• _Task item_:
Repeat the lines from the line with "Proof. intros H1" to the line with "assert (Hlen : lenN" in the listing below, keeping both end lines and adding nothing.

*****

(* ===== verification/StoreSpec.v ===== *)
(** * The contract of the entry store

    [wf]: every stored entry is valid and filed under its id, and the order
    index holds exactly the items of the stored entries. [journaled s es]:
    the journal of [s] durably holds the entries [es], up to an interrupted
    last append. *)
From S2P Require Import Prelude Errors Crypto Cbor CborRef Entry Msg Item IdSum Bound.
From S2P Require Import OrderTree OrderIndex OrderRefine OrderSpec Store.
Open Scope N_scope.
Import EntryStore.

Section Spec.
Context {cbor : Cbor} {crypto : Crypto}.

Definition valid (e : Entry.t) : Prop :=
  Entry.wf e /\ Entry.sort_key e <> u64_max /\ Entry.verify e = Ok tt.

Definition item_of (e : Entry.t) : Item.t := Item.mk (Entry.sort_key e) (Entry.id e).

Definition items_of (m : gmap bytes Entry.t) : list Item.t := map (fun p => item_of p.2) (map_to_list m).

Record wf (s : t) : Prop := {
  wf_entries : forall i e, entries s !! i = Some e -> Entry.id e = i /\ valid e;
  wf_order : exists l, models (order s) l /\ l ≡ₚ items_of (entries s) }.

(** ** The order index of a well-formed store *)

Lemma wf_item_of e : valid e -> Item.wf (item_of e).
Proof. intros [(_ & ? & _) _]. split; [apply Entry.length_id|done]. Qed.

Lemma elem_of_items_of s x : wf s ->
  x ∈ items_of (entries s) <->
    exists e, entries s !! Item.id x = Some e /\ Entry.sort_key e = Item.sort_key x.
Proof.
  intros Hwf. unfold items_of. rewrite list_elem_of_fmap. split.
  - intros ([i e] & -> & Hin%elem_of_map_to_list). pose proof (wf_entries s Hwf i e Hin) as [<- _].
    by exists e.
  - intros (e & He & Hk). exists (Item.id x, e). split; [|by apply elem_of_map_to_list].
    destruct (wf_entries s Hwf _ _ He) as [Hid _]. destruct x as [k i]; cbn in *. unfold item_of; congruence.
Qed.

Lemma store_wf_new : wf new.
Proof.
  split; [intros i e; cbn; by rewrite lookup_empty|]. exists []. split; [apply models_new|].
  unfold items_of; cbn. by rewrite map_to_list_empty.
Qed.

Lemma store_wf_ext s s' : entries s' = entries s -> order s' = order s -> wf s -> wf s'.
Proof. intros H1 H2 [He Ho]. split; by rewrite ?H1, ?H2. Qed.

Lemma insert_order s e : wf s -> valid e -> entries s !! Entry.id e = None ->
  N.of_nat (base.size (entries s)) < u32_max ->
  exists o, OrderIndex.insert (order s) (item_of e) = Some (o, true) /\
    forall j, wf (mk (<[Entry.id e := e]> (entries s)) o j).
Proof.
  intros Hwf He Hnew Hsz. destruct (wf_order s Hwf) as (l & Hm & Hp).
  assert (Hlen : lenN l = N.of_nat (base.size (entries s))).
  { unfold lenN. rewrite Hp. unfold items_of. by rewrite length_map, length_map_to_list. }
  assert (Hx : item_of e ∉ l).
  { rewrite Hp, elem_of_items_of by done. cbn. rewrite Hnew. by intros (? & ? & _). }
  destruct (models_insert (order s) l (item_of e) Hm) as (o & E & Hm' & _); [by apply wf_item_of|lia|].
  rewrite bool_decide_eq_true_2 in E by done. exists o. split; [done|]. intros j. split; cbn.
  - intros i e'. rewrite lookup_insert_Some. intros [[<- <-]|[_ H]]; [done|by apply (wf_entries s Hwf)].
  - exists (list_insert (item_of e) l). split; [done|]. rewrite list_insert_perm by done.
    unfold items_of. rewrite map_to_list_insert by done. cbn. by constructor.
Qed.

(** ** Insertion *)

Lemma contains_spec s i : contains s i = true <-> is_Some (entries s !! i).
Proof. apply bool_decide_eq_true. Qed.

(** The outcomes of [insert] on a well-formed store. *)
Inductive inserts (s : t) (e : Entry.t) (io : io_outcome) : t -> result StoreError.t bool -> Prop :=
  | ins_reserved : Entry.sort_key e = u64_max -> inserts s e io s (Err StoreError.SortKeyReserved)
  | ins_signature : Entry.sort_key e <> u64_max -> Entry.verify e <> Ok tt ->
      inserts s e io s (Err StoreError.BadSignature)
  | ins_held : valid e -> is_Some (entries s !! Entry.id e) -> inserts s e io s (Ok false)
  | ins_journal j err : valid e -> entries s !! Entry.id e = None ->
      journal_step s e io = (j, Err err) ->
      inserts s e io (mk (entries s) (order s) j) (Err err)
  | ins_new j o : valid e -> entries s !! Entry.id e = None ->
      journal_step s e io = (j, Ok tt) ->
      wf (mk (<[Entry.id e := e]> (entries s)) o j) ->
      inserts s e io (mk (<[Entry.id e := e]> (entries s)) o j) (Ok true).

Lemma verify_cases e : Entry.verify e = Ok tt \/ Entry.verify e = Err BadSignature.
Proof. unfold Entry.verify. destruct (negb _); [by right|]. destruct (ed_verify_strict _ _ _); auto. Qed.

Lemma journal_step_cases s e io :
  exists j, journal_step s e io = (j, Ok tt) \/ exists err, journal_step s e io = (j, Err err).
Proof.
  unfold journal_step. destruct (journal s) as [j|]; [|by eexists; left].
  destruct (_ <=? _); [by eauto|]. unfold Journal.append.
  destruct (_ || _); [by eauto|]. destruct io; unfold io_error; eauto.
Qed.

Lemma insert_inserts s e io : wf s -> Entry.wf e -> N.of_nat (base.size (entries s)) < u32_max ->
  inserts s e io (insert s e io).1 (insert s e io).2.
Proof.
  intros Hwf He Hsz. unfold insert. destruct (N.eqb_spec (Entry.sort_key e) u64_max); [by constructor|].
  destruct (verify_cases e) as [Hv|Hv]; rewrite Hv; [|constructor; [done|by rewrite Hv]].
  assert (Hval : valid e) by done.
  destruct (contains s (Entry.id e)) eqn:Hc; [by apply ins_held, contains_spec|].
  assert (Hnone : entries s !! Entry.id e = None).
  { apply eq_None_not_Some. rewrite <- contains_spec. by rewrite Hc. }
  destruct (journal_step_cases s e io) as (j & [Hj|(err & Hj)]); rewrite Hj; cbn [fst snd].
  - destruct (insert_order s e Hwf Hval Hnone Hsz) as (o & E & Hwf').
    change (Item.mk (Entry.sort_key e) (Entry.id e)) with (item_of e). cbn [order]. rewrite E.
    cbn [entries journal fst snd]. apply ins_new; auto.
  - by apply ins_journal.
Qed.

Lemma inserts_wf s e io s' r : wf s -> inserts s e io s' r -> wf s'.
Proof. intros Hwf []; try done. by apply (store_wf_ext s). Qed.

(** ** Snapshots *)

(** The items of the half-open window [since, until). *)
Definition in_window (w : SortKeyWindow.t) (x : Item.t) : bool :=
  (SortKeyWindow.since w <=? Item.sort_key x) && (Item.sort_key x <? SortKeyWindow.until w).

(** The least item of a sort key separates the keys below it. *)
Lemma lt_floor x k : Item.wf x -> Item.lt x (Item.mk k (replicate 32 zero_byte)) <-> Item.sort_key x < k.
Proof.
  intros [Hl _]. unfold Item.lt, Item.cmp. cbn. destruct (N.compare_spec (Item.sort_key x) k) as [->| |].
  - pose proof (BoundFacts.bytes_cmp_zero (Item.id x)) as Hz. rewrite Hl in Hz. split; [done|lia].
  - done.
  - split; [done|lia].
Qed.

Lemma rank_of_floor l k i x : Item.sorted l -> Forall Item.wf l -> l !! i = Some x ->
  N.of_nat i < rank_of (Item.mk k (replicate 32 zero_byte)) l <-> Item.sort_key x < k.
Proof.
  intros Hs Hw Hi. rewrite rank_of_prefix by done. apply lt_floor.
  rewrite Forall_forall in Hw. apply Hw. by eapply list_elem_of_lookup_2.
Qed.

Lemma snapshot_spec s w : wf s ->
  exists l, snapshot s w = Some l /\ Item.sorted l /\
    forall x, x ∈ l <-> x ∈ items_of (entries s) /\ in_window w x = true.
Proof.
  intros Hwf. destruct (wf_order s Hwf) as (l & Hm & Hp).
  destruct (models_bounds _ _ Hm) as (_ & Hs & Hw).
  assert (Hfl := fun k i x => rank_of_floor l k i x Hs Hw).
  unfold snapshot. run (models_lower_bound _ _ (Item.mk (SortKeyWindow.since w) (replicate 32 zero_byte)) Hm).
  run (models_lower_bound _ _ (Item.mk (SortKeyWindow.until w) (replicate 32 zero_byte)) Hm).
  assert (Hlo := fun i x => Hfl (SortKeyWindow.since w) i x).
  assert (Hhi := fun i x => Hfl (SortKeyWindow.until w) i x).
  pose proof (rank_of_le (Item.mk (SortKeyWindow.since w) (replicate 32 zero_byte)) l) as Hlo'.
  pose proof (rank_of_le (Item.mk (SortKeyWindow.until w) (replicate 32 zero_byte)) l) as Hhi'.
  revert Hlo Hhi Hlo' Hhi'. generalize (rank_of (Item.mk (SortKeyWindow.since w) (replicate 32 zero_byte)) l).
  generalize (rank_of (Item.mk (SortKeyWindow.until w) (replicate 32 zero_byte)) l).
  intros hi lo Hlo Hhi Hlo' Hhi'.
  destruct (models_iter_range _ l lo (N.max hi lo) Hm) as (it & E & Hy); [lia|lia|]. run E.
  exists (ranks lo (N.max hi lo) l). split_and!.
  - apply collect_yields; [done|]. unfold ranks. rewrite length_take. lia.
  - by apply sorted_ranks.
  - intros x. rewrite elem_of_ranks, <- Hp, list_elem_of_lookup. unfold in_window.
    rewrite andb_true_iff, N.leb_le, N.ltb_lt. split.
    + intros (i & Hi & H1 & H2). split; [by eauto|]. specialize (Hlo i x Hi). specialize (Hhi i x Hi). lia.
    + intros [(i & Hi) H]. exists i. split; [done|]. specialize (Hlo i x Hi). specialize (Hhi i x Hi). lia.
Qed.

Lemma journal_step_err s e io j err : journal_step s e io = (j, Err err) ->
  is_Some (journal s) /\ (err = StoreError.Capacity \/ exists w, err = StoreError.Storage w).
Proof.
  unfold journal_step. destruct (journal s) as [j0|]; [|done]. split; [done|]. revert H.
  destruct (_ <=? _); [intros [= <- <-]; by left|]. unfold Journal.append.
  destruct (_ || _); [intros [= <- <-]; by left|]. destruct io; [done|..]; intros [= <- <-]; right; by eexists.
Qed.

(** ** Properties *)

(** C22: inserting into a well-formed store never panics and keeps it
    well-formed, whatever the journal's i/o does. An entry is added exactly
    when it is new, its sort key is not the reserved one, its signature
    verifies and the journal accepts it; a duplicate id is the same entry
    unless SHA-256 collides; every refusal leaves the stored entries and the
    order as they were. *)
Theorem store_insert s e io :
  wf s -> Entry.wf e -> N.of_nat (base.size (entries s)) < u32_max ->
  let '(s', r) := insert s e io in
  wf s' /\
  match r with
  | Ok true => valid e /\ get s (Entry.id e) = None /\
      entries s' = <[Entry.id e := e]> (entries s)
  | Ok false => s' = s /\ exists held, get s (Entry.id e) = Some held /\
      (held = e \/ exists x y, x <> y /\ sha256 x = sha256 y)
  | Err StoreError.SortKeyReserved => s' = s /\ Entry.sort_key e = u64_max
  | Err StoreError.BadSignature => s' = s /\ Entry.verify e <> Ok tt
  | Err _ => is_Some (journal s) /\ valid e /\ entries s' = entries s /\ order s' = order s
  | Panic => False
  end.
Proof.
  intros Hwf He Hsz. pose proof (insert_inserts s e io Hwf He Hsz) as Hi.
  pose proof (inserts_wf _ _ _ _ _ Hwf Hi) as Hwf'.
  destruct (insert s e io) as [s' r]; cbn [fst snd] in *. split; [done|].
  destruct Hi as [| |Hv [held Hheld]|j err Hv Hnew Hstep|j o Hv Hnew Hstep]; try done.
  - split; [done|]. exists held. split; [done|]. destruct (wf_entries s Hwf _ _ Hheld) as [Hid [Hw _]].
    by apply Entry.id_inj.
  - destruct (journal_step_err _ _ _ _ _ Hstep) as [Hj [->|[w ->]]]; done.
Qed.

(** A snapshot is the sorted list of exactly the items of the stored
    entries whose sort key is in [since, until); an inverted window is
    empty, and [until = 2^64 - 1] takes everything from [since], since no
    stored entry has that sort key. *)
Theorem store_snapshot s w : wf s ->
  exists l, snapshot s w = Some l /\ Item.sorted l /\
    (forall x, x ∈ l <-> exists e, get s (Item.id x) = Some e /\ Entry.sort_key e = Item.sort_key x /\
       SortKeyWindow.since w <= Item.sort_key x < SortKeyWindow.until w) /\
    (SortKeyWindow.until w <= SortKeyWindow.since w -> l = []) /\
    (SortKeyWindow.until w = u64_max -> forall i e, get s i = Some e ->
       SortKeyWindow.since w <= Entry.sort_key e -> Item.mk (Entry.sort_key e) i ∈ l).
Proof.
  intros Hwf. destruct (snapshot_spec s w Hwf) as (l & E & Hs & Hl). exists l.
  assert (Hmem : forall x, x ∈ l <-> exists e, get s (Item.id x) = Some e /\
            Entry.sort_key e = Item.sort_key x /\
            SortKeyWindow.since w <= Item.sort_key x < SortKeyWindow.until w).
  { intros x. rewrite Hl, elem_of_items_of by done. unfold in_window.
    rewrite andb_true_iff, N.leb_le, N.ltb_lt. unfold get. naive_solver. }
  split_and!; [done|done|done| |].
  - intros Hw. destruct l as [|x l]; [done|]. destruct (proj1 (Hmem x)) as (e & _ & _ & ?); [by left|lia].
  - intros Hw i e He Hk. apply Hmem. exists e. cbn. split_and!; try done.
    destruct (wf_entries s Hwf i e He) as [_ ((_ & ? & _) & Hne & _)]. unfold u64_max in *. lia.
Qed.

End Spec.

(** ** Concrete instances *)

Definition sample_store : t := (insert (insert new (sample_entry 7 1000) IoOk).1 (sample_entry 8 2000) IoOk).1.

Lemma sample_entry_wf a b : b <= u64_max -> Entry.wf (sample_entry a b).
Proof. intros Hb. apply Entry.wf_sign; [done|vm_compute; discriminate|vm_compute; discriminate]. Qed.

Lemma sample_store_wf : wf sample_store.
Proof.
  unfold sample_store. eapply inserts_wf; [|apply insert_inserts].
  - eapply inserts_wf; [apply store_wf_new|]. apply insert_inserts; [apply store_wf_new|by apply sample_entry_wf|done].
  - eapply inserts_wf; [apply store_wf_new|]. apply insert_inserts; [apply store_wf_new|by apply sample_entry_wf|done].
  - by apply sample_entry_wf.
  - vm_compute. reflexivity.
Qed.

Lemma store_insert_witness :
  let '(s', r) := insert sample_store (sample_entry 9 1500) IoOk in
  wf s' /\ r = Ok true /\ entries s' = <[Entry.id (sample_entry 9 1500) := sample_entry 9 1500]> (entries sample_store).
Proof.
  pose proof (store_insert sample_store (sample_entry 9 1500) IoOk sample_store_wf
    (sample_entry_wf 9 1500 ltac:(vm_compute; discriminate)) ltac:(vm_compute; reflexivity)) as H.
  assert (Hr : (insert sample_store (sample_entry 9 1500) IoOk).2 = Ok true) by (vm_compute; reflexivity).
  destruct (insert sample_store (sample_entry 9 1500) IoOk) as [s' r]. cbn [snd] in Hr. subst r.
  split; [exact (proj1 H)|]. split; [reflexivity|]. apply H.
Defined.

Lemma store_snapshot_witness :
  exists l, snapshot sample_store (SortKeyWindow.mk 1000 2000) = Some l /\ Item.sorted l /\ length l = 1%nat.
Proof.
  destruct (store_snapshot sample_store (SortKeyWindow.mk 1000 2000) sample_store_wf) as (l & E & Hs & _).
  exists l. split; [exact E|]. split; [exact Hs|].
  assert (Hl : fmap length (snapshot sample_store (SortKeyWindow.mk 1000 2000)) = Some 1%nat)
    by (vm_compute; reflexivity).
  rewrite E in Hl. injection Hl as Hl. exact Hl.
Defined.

*****

• _Task solution_:
Proof. intros H1 H2 [He Ho]. split; by rewrite ?H1, ?H2. Qed.

Lemma insert_order s e : wf s -> valid e -> entries s !! Entry.id e = None ->
  N.of_nat (base.size (entries s)) < u32_max ->
  exists o, OrderIndex.insert (order s) (item_of e) = Some (o, true) /\
    forall j, wf (mk (<[Entry.id e := e]> (entries s)) o j).
Proof.
  intros Hwf He Hnew Hsz. destruct (wf_order s Hwf) as (l & Hm & Hp).
  assert (Hlen : lenN l = N.of_nat (base.size (entries s))).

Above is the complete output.